Task instructions » Copy out each line below that has the word "catalogue" in it.

Record excerpts »
(* ===== verification/Seeds.v ===== *)
(** * The seed knowledge base

    [seeds/catalog.py] - building and validating the catalogue from the tree a YAML
    loader returns, and the first-match classifier - and [seeds/loader.py], which
    gives a project its copy of a matched mode.  The YAML loader and the reading of
    the packaged file are arguments.  A pattern is accepted when [Regex] parses
    it. *)

From S2P Require Import Prelude PyFloat PyStr PyJson Regex RegexTheory PyText JsonText PyNum LlmSchema Database Retrieval Knowledge StoreOps SeedModes.
From Stdlib Require Import ZArith Lia.

Import Db (failure_mode, next_mode).

#[local] Open Scope string_scope.
#[local] Open Scope list_scope.

(** ** The catalogue *)

Definition SeedCatalogError : pyexn := OtherError "SeedCatalogError".
Definition EXPECTED_MODE_COUNT : nat := 50.
Definition VALID_LABELS : list string := ["pb"; "ab"; "si"; "nd"].
Definition _MSG_FLAGS : flags := mk_flags true true.

Module SeedMode.
Record t := mk {
  mode_key : json; title : json; prior_label : string; prior_confidence : pyfloat; rationale : json;
  exc_re : list pattern; msg_re : list pattern; kw : list ustr
}.
End SeedMode.

Module SeedCatalog.
Record t := mk { modes : list SeedMode.t; _by_key : list (json * SeedMode.t) }.
End SeedCatalog.

(** The entry of a dict under an equal key, and an assignment to it. *)
Definition same_key (k : json) (e : json * SeedMode.t) : bool := py_eq e.1 k.
Definition put_key (k : json) (m : SeedMode.t) (d : list (json * SeedMode.t)) : list (json * SeedMode.t) :=
  if existsb (same_key k) d then (fun e => if same_key k e then (e.1, m) else e) <$> d else d ++ [(k, m)].

(** [SeedCatalog(modes)]: a key that cannot be hashed raises. *)
Definition make_catalog (modes : list SeedMode.t) : result SeedCatalog.t :=
  if forallb (fun m => hashable (SeedMode.mode_key m)) modes
  then Ok (SeedCatalog.mk modes (fold_left (fun d m => put_key (SeedMode.mode_key m) m d) modes []))
  else Raise TypeError.

Definition get (c : SeedCatalog.t) (key : json) : result SeedMode.t :=
  if hashable key then
    match find (same_key key) (SeedCatalog._by_key c) with
    | Some e => Ok e.2
    | None => Raise (KeyError "mode_key")
    end
  else Raise TypeError.

Section Match.
Context `{!Unicode}.

(** [SeedMode.matches]. *)
Definition matches (m : SeedMode.t) (exc_classes : list ustr) (msg_haystack kw_haystack : ustr) : bool :=
  existsb (fun pat => existsb (re_found pat) exc_classes) (SeedMode.exc_re m)
  || existsb (fun pat => re_found pat msg_haystack) (SeedMode.msg_re m)
  || existsb (fun kw => ucontains kw kw_haystack) (SeedMode.kw m).

Definition present (s : ustr) : bool := negb (bool_decide (s = [])).
Definition joined (parts : list ustr) : ustr := ujoin [LF_] (List.filter present parts).

Definition msg_haystack (msg_text : ustr) (template_texts : list ustr) : ustr := joined (msg_text :: template_texts).
Definition kw_haystack (exc_classes : list ustr) (msg_text : ustr) (template_texts : list ustr) : ustr :=
  ulower (joined ((msg_text :: template_texts) ++ List.filter present exc_classes)).

(** [SeedCatalog.match]. *)
Definition match_ (c : SeedCatalog.t) (exc_classes : list ustr) (msg_text : ustr) (template_texts : list ustr)
    : option SeedMode.t :=
  let exc := List.filter present exc_classes in
  find (fun m => matches m exc (msg_haystack msg_text template_texts) (kw_haystack exc_classes msg_text template_texts))
    (SeedCatalog.modes c).
End Match.

(** ** Loading *)

Definition _compile (fl : flags) (p : json) : result pattern :=
  match p with
  | JStr s => match parse s with Some (r, n) => Ok (mk_pattern fl n r) | None => Raise SeedCatalogError end
  | _ => Raise TypeError
  end.

Definition required {A} (ok : bool) (e : pyexn) (k : result A) : result A := if ok then k else Raise e.

(** [tuple(_compile(...) for p in rules.get(group, []))]. *)
Definition rule_group (rules : json) (group : string) (fl : flags) : result (list pattern) :=
  ps ← py_get rules group (JList []);
  ps ← py_iter ps;
  rmapM (_compile fl) ps.

Section Load.
Context `{!Unicode, !PyRepr}.

Definition keyword (k : json) : ustr := ulower (py_str k).
Definition keywords (rules : json) : result (list ustr) :=
  ks ← py_get rules "kw" (JList []);
  ks ← py_iter ks;
  Ok (list_fmap _ _ keyword ks).

Definition label_ok (label : json) : bool := existsb (fun l => py_eq label (jstr l)) VALID_LABELS.
Definition text_of (j : json) : string := match j with JStr s => of_u s | _ => "" end.

Definition _build_mode (raw : json) : result SeedMode.t :=
  match raw with
  | JObj d =>
      match dget "mode_key" d, dget "prior" d with
      | Some mode_key, Some prior =>
          label ← py_get prior "label" JNull;
          required (hashable label) TypeError
            (required (label_ok label) SeedCatalogError
              (confidence ← py_get prior "confidence" (JFloat f0);
               confidence ← py_float confidence;
               required ((f0 <? confidence)%F && (confidence <=? f1)%F) SeedCatalogError
                 (let rules := if truthy (jget "rules" d) then jget "rules" d else JObj [] in
                  exc_re ← rule_group rules "exc_re" (mk_flags false false);
                  msg_re ← rule_group rules "msg_re" _MSG_FLAGS;
                  kw ← keywords rules;
                  match exc_re, msg_re, kw with
                  | [], [], [] => Raise SeedCatalogError
                  | _, _, _ => Ok (SeedMode.mk mode_key (dgetd "title" (jstr "") d) (text_of label) confidence
                                     (dgetd "rationale" (jstr "") d) exc_re msg_re kw)
                  end)))
      | _, _ => Raise SeedCatalogError
      end
  | _ => Raise SeedCatalogError
  end.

Finished exercise »
    [seeds/catalog.py] - building and validating the catalogue from the tree a YAML
(** ** The catalogue *)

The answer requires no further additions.